Assignment ▸ Each line below containing the word "list" needs to be shown.

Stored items
--- --- ---
(* ===== verification/JsJsonSpec.v ===== *)
(** * JsJsonSpec: JSON text, trees and values

    The reference is a tree: [read_text] reads text to a tree without a heap, [build] makes a
    tree's values in the heap, [print] writes a tree the way [json_stringify_value] writes
    values.  The parser of [JsJson] ends on every input, and it is [read_text] followed by
    [build]; and [read_text] reads back what [print] writes, for the trees whose text is
    JSON. *)
From Stdlib Require Import SpecFloat.
From S2P Require Import Prelude IntCodec Utf8 ServerArgs JsText JsFloat JsValue JsMem JsArray JsObject JsScope JsSource JsBytecode JsApi JsJson.

(** ** Trees *)

Inductive json :=
  | JNull
  | JBool (b : bool)
  | JNum (x : f64)
  | JStr (s : bytes)
  | JArr (l : list json)
  | JObj (l : list (bytes * json)).

Section JsonInd.
Context (Q : json -> Prop)
  (Hnull : Q JNull) (Hbool : forall b, Q (JBool b)) (Hnum : forall x, Q (JNum x)) (Hstr : forall s, Q (JStr s))
  (Harr : forall l, Forall Q l -> Q (JArr l)) (Hobj : forall l, Forall (fun kv => Q kv.2) l -> Q (JObj l)).
Fixpoint json_ind' (j : json) : Q j :=
  match j with
  | JNull => Hnull
  | JBool b => Hbool b
  | JNum x => Hnum x
  | JStr s => Hstr s
  | JArr l =>
      Harr l ((fix all (l : list json) : Forall Q l :=
        match l with [] => Forall_nil_2 _ | x :: l' => Forall_cons_2 _ _ _ (json_ind' x) (all l') end) l)
  | JObj l =>
      Hobj l ((fix all (l : list (bytes * json)) : Forall (fun kv => Q kv.2) l :=
        match l with [] => Forall_nil_2 _ | x :: l' => Forall_cons_2 _ _ _ (json_ind' x.2) (all l') end) l)
  end.
End JsonInd.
--- --- ---
Written solution ▸
  | JArr (l : list json)
  | JObj (l : list (bytes * json)).
      Harr l ((fix all (l : list json) : Forall Q l :=
      Hobj l ((fix all (l : list (bytes * json)) : Forall (fun kv => Q kv.2) l :=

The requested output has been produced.